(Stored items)
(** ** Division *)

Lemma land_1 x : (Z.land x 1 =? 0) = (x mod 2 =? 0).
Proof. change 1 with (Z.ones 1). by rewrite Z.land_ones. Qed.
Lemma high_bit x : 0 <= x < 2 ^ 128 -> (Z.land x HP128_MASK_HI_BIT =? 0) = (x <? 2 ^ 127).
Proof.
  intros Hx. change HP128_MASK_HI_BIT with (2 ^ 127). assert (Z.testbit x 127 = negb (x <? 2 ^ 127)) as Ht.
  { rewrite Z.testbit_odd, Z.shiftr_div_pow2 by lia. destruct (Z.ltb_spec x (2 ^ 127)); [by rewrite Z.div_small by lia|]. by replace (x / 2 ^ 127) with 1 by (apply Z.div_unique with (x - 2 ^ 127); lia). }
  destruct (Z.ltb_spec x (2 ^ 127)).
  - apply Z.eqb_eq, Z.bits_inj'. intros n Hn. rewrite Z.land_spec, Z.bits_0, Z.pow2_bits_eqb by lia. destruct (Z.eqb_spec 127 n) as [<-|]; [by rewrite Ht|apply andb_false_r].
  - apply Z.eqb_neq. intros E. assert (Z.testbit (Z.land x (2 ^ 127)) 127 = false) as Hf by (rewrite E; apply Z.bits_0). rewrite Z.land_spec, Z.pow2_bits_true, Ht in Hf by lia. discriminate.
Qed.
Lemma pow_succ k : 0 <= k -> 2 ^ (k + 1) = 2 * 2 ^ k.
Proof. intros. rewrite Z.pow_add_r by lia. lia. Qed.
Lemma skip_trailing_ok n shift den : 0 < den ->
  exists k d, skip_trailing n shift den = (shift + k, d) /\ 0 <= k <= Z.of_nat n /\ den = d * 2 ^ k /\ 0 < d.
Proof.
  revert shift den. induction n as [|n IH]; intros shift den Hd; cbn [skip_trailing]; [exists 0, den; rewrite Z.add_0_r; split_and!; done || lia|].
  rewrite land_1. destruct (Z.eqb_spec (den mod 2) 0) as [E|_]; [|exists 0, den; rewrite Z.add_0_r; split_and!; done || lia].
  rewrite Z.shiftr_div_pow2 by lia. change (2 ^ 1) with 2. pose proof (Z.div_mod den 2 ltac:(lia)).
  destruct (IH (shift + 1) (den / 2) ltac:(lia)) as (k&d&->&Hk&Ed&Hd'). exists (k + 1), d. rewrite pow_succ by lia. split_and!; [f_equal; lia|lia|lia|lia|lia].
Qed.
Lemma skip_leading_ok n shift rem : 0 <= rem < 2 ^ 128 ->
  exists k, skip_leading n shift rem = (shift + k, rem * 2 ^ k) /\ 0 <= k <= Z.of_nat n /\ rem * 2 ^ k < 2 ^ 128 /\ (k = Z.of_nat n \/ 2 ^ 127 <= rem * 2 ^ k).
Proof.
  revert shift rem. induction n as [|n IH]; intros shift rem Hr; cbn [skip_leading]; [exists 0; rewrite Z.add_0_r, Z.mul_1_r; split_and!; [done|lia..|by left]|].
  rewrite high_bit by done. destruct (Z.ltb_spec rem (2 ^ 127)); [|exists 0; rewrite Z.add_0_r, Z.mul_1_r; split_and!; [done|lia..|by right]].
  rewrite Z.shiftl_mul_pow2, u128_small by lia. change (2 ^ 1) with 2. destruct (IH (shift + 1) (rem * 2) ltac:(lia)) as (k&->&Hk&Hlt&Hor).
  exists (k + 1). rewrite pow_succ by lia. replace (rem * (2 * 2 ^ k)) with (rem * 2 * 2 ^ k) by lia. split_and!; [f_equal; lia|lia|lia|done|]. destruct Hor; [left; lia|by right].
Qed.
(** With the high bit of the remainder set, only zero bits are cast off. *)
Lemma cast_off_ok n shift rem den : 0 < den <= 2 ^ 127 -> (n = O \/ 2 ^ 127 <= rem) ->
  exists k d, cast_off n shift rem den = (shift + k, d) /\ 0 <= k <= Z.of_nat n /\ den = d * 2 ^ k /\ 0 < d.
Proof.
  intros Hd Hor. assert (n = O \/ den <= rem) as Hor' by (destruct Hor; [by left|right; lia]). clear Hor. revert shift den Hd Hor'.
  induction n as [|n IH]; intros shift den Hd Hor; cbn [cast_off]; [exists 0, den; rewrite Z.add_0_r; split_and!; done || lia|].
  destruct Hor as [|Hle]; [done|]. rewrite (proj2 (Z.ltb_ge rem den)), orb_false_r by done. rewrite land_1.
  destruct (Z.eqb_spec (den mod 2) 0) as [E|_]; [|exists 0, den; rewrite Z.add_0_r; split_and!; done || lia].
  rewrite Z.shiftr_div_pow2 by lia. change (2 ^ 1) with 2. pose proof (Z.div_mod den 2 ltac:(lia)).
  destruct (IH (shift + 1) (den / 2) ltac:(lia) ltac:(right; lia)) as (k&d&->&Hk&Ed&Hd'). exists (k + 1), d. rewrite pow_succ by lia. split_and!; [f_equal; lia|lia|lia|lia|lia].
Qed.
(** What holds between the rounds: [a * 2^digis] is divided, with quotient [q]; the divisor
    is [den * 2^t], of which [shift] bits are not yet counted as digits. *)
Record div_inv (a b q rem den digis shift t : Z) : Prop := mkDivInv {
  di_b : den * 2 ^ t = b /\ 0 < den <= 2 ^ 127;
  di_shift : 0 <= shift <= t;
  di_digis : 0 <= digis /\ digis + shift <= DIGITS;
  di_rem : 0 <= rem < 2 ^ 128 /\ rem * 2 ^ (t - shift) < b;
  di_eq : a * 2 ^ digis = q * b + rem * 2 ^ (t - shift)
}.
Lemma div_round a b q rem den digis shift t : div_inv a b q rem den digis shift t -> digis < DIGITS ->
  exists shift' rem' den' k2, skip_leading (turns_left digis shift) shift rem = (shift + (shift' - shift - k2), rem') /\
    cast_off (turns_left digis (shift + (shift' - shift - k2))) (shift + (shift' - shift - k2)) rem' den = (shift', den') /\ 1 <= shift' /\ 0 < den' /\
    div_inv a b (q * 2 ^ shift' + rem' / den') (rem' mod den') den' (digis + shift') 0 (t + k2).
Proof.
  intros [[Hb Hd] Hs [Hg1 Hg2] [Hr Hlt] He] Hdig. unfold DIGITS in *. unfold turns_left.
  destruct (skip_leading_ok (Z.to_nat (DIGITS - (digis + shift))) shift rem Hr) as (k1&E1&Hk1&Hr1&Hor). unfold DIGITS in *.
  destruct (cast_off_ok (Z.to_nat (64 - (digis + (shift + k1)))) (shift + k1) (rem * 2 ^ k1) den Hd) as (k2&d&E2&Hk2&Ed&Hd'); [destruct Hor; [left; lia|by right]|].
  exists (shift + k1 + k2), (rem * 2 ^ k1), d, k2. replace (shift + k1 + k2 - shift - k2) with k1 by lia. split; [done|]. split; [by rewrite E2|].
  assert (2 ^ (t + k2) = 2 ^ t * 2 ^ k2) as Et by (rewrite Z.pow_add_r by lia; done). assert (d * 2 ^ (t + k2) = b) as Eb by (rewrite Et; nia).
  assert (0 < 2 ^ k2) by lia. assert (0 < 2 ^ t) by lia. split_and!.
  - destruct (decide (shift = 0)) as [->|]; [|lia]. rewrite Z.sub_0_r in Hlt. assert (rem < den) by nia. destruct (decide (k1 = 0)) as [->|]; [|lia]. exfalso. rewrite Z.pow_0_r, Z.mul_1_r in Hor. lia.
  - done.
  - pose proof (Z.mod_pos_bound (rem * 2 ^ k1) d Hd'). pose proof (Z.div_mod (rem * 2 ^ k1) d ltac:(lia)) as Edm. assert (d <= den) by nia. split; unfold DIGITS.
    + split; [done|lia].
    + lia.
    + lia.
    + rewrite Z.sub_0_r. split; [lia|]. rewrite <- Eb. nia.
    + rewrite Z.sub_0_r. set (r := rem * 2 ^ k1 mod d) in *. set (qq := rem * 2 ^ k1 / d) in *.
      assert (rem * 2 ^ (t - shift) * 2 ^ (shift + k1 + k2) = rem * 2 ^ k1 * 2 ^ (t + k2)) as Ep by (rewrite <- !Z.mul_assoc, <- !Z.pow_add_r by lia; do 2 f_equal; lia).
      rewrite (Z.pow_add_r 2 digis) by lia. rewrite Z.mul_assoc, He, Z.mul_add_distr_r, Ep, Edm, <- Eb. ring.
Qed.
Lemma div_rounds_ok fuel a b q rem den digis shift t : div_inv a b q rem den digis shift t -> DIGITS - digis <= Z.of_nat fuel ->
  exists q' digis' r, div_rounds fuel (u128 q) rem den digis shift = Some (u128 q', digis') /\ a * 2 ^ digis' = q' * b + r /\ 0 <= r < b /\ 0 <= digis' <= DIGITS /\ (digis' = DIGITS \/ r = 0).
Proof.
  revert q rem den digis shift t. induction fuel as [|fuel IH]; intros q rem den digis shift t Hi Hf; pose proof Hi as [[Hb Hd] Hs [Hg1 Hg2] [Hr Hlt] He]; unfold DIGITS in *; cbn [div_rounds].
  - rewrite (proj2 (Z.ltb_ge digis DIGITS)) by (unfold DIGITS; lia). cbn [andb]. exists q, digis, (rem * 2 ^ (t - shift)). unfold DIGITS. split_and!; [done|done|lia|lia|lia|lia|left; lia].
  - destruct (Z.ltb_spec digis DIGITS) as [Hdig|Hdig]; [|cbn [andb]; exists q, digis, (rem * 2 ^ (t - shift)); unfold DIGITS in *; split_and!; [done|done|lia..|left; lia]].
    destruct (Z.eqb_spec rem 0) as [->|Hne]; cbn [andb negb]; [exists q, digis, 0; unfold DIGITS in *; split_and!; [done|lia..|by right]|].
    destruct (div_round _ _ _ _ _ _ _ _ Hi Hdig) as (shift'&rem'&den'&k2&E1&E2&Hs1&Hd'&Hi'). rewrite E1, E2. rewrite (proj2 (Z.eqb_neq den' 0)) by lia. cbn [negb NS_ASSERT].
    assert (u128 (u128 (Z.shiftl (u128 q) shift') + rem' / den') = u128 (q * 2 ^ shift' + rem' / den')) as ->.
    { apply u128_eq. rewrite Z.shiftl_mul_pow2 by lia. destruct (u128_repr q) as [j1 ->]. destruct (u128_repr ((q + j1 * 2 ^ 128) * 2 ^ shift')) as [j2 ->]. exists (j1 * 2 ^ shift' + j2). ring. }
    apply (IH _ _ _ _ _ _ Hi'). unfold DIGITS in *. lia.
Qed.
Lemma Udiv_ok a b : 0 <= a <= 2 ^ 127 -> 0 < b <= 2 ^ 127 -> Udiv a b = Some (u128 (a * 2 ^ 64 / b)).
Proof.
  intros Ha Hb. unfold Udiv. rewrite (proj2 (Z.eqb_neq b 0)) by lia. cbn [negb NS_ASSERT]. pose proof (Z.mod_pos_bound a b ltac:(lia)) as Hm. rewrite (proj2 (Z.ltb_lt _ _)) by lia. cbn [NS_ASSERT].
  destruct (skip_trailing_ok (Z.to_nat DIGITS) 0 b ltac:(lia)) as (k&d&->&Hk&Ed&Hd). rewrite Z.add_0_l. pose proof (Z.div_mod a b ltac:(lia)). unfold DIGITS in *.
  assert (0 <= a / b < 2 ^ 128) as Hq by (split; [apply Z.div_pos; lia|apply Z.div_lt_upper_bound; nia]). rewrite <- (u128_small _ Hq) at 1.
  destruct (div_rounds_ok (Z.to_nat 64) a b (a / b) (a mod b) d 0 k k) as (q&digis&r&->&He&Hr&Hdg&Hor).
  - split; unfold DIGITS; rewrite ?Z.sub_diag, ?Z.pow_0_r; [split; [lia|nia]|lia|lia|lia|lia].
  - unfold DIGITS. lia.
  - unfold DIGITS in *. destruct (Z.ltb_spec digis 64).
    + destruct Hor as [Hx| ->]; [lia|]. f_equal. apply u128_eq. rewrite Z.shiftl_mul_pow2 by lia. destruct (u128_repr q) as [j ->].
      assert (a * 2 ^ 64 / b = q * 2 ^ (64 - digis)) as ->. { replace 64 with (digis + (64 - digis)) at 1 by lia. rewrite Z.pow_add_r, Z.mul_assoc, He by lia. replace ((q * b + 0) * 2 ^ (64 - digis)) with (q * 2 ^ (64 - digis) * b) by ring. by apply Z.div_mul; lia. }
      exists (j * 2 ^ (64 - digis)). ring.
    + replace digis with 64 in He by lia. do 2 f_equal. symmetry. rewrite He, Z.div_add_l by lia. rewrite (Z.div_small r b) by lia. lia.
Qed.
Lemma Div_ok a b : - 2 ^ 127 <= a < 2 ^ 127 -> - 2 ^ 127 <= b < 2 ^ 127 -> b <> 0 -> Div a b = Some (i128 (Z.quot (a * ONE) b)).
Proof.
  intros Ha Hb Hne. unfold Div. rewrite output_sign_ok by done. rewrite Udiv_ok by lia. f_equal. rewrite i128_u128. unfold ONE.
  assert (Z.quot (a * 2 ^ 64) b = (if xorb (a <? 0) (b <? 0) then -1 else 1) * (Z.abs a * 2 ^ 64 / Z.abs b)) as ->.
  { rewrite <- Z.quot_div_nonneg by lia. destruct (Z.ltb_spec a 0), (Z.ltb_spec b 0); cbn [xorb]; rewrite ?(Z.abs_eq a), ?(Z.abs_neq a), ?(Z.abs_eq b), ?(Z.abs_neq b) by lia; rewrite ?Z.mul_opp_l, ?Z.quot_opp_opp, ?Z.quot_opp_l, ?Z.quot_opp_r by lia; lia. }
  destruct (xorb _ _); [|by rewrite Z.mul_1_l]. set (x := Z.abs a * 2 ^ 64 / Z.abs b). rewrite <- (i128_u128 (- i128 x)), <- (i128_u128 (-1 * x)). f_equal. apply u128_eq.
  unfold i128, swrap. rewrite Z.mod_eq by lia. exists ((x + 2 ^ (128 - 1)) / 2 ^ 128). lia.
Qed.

_What needs to be done:_ Starting at the line that contains "Lemma Div_ok a", retype each remaining line of the records exactly; that line and the last line are both included.

_Expected answer:_
Lemma Div_ok a b : - 2 ^ 127 <= a < 2 ^ 127 -> - 2 ^ 127 <= b < 2 ^ 127 -> b <> 0 -> Div a b = Some (i128 (Z.quot (a * ONE) b)).
Proof.
  intros Ha Hb Hne. unfold Div. rewrite output_sign_ok by done. rewrite Udiv_ok by lia. f_equal. rewrite i128_u128. unfold ONE.
  assert (Z.quot (a * 2 ^ 64) b = (if xorb (a <? 0) (b <? 0) then -1 else 1) * (Z.abs a * 2 ^ 64 / Z.abs b)) as ->.
  { rewrite <- Z.quot_div_nonneg by lia. destruct (Z.ltb_spec a 0), (Z.ltb_spec b 0); cbn [xorb]; rewrite ?(Z.abs_eq a), ?(Z.abs_neq a), ?(Z.abs_eq b), ?(Z.abs_neq b) by lia; rewrite ?Z.mul_opp_l, ?Z.quot_opp_opp, ?Z.quot_opp_l, ?Z.quot_opp_r by lia; lia. }
  destruct (xorb _ _); [|by rewrite Z.mul_1_l]. set (x := Z.abs a * 2 ^ 64 / Z.abs b). rewrite <- (i128_u128 (- i128 x)), <- (i128_u128 (-1 * x)). f_equal. apply u128_eq.
  unfold i128, swrap. rewrite Z.mod_eq by lia. exists ((x + 2 ^ (128 - 1)) / 2 ^ 128). lia.
Qed.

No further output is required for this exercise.